### ACTIVITY
Show the lines below that contain the string "else".

### MATERIAL FOR THIS TASK
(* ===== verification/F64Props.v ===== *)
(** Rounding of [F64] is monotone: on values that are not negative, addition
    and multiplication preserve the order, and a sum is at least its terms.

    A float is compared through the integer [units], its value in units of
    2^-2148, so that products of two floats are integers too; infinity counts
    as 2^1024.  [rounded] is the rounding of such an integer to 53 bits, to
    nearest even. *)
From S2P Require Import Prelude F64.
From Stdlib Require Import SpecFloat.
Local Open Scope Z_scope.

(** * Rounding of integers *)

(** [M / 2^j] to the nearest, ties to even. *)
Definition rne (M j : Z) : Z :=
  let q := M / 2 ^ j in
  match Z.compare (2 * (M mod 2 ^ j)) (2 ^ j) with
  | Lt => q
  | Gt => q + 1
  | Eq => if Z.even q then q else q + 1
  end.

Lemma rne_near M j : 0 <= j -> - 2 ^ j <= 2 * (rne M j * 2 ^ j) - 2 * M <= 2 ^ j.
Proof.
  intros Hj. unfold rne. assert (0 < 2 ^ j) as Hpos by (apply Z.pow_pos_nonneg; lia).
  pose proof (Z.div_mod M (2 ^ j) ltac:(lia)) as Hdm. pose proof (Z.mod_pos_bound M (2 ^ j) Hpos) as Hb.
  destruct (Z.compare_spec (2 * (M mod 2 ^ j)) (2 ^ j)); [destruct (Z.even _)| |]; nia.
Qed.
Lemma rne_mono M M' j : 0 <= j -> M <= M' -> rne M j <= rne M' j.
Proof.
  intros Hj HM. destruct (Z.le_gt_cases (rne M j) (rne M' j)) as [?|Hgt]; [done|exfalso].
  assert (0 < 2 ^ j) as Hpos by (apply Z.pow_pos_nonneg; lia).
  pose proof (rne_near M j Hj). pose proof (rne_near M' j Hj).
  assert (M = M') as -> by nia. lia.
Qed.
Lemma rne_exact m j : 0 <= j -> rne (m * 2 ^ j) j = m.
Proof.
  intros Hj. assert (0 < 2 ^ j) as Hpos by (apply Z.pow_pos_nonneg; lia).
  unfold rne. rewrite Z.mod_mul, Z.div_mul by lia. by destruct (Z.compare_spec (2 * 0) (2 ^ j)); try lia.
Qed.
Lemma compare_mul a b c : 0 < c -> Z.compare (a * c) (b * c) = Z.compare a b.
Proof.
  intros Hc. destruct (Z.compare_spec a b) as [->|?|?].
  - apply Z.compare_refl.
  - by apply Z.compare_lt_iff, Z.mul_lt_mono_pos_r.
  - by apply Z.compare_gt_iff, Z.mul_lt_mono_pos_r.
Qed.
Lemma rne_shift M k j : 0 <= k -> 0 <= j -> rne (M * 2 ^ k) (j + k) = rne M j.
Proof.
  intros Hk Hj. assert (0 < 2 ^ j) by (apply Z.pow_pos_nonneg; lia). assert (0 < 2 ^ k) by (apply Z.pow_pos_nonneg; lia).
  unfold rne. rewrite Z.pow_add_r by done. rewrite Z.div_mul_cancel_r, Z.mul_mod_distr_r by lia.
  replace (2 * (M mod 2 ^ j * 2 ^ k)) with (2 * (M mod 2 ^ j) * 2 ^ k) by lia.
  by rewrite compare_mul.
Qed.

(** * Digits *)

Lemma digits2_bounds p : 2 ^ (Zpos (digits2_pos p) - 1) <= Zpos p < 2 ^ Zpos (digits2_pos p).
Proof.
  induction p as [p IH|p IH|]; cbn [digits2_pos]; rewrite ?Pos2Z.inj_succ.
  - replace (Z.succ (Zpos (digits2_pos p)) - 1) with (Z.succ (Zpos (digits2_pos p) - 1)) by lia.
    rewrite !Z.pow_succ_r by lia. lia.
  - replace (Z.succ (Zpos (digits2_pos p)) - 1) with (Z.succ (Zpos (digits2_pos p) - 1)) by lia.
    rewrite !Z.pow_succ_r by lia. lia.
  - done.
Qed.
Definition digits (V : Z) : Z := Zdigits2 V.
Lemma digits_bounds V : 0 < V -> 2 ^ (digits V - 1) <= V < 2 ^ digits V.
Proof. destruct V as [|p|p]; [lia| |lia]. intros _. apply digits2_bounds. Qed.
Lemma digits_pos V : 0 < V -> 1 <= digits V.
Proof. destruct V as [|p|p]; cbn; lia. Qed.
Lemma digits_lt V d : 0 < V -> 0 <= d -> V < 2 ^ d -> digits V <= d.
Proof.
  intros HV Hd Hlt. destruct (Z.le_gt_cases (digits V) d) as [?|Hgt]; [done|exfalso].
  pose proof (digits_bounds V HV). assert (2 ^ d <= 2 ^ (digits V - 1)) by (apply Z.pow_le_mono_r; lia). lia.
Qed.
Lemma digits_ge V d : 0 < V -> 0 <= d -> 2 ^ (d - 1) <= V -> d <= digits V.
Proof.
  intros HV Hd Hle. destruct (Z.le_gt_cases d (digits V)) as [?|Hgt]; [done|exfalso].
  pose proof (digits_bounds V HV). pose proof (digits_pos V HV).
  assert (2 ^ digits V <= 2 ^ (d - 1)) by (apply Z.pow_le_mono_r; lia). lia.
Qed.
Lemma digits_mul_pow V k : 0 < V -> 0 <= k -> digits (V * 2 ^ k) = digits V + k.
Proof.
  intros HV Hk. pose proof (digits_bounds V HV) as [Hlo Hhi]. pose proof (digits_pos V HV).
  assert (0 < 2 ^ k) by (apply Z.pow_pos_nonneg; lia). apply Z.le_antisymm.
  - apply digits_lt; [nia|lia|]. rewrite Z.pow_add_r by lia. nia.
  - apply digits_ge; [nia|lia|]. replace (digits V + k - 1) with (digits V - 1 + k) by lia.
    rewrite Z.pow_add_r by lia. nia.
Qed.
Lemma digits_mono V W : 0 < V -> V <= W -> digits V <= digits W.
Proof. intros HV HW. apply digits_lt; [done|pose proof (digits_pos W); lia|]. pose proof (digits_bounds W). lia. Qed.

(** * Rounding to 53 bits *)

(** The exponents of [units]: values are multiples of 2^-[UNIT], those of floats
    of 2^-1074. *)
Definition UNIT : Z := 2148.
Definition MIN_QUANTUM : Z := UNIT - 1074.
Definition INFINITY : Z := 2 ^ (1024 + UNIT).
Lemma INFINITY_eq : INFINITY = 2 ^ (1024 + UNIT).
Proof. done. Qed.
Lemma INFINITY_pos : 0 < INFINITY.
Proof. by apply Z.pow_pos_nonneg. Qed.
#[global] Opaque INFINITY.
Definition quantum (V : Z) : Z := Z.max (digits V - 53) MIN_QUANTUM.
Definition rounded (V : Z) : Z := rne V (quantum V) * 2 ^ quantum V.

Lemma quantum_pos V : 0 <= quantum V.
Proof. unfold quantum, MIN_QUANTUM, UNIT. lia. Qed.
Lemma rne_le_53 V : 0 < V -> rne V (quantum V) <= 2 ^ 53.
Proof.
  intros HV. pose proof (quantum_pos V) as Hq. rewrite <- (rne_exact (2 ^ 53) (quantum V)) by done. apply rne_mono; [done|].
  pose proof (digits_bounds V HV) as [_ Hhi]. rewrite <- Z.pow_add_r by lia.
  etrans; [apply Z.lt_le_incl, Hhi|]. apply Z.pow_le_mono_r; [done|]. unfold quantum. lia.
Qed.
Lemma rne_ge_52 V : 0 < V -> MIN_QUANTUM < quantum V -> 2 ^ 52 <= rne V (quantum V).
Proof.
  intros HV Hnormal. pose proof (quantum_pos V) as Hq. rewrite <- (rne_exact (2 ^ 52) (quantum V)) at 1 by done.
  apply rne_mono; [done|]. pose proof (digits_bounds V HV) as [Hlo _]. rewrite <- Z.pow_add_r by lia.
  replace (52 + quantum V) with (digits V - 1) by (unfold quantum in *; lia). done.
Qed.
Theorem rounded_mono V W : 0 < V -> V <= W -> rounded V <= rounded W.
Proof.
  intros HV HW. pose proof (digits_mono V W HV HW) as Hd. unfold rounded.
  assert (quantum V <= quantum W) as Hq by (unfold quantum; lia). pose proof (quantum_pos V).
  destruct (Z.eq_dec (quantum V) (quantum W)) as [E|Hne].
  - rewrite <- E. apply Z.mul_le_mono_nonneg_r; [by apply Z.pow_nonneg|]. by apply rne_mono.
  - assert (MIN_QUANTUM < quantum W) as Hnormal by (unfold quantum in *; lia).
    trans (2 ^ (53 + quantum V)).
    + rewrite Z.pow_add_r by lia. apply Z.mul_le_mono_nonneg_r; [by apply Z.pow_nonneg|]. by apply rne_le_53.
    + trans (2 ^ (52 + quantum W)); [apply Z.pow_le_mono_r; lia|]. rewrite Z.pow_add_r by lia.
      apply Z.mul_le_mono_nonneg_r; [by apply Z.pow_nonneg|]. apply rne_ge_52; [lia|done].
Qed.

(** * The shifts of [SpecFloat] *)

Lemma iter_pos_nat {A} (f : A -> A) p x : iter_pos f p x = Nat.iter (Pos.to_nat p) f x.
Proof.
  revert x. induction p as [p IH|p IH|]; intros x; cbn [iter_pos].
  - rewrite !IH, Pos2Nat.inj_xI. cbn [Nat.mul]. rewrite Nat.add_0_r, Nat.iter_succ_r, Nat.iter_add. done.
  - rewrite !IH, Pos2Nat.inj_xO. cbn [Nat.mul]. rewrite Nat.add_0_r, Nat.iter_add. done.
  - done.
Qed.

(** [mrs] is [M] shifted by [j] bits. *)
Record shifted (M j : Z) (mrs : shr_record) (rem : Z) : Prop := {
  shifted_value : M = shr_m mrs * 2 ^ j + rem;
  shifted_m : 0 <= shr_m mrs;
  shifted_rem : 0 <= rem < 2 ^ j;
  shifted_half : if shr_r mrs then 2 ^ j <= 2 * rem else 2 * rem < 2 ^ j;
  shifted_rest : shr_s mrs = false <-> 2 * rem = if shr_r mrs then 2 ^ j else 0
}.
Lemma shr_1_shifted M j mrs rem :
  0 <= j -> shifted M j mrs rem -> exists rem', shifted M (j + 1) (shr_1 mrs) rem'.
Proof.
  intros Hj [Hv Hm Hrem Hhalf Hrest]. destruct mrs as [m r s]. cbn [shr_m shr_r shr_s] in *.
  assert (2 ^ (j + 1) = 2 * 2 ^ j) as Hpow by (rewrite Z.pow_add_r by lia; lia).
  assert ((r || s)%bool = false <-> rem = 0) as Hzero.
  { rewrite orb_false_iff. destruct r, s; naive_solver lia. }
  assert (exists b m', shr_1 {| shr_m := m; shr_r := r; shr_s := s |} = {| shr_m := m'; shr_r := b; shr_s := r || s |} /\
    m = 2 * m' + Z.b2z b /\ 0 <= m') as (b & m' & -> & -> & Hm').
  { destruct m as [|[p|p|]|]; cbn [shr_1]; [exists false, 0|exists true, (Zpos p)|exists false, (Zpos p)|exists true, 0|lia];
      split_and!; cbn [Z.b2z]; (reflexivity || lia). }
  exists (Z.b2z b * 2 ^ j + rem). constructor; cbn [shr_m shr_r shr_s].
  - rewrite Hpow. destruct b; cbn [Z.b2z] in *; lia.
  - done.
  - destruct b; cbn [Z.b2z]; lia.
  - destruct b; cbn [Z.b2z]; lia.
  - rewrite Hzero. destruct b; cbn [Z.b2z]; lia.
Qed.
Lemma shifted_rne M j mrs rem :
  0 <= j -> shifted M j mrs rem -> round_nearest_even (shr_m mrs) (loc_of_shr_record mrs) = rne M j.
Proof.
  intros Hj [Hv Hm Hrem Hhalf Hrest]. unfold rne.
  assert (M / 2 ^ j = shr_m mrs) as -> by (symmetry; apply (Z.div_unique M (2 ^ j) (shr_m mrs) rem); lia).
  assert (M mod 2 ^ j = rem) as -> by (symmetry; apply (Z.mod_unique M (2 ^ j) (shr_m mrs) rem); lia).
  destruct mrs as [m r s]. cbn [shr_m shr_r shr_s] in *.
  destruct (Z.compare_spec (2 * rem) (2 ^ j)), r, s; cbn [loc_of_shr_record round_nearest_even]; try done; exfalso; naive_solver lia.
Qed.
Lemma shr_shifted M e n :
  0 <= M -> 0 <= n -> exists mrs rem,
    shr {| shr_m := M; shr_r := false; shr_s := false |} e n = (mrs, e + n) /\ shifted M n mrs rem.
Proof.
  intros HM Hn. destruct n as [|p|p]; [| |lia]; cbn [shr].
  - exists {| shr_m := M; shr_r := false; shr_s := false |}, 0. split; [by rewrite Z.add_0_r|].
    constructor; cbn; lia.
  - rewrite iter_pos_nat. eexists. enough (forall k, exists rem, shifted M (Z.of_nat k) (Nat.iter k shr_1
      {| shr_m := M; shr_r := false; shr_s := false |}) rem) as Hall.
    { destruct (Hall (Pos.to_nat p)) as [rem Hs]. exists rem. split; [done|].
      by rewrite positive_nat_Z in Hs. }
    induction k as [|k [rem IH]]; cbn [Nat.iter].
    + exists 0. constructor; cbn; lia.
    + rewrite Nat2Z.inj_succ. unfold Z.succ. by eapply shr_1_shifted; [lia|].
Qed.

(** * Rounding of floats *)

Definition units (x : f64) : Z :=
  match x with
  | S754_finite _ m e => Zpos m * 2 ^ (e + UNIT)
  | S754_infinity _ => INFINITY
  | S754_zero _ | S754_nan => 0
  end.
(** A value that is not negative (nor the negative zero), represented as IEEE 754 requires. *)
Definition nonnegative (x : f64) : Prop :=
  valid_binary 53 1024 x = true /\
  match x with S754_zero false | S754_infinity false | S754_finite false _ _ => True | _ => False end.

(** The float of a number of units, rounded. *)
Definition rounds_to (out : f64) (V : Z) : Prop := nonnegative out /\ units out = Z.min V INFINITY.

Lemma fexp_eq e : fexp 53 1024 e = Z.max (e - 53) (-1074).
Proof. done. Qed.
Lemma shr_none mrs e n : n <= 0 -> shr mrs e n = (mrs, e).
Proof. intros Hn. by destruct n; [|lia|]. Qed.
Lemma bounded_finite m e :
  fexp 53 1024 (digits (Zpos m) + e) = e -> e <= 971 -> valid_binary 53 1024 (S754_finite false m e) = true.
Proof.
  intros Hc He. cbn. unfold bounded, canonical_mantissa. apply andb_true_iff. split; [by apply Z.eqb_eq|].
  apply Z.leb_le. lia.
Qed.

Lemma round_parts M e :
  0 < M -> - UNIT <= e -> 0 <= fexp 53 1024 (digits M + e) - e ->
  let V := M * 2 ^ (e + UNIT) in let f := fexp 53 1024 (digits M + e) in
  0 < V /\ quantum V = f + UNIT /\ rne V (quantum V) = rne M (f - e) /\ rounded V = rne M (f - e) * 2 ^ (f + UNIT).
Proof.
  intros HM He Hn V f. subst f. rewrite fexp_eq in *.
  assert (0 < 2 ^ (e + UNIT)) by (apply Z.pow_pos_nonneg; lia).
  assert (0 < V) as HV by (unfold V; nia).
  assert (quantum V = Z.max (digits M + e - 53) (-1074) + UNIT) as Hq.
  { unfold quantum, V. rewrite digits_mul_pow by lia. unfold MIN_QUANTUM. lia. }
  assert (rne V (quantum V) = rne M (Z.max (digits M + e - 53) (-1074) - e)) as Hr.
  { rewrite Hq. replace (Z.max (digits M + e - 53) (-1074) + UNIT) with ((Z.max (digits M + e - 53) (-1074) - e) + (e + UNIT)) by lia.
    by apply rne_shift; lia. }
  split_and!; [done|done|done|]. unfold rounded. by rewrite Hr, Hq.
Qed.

### REPLY TO THE TASK
  | Eq => if Z.even q then q else q + 1
  shifted_half : if shr_r mrs then 2 ^ j <= 2 * rem else 2 * rem < 2 ^ j;
  shifted_rest : shr_s mrs = false <-> 2 * rem = if shr_r mrs then 2 ^ j else 0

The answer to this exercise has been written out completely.